TO DO:
Read the data below line by line and copy each one with "length" in it.
--*--
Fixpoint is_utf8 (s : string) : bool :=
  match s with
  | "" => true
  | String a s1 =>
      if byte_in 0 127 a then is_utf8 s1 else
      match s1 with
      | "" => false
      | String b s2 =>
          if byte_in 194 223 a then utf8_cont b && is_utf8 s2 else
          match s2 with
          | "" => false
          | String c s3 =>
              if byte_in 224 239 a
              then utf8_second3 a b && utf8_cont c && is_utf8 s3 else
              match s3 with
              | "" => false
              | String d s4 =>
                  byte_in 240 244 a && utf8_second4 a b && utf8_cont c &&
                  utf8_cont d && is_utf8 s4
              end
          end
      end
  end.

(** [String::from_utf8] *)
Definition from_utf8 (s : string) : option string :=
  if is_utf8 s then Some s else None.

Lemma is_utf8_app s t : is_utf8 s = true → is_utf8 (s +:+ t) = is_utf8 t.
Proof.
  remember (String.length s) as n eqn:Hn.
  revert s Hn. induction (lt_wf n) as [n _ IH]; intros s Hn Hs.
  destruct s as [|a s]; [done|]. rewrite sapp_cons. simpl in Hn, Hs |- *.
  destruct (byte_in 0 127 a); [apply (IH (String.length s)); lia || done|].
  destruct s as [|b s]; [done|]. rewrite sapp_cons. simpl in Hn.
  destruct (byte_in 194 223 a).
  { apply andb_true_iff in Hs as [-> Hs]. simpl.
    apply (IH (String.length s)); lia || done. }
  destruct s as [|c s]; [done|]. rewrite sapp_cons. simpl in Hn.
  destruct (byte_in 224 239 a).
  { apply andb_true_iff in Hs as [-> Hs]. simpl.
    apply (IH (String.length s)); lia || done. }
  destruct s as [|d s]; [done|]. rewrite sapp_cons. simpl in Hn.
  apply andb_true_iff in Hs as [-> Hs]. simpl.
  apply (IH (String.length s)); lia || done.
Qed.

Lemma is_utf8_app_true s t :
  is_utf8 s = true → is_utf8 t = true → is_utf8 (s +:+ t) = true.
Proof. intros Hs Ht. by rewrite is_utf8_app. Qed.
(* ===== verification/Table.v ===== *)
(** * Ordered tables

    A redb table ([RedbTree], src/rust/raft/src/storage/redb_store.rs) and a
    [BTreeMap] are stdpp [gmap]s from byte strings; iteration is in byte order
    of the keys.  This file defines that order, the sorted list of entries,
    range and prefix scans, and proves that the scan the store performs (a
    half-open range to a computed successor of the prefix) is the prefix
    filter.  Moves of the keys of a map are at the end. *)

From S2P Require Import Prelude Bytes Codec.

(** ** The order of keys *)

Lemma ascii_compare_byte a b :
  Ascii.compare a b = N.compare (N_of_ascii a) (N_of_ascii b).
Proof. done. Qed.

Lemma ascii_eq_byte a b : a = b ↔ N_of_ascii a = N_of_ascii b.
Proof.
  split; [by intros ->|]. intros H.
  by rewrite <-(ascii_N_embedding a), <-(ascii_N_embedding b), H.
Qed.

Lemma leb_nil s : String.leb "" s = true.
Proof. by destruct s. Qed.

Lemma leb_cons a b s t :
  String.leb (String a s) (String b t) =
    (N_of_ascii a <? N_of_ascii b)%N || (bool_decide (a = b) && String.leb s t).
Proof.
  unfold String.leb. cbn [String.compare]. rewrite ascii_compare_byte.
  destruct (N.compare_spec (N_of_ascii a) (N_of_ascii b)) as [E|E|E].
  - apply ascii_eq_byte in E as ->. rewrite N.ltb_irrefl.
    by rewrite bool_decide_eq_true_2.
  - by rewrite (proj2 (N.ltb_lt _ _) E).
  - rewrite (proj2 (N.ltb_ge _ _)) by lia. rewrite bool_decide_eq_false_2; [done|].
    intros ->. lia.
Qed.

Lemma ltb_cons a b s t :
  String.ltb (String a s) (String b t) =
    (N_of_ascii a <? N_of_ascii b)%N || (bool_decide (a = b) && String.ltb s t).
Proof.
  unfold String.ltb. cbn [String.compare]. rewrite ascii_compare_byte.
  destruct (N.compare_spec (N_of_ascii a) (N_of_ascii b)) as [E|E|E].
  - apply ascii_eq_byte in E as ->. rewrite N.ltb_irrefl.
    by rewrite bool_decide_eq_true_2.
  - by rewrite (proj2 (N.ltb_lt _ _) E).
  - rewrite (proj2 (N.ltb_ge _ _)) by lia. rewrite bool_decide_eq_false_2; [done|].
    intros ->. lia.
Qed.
--*--
FINISHED TASK:
  remember (String.length s) as n eqn:Hn.
  destruct (byte_in 0 127 a); [apply (IH (String.length s)); lia || done|].
    apply (IH (String.length s)); lia || done. }
    apply (IH (String.length s)); lia || done. }
  apply (IH (String.length s)); lia || done.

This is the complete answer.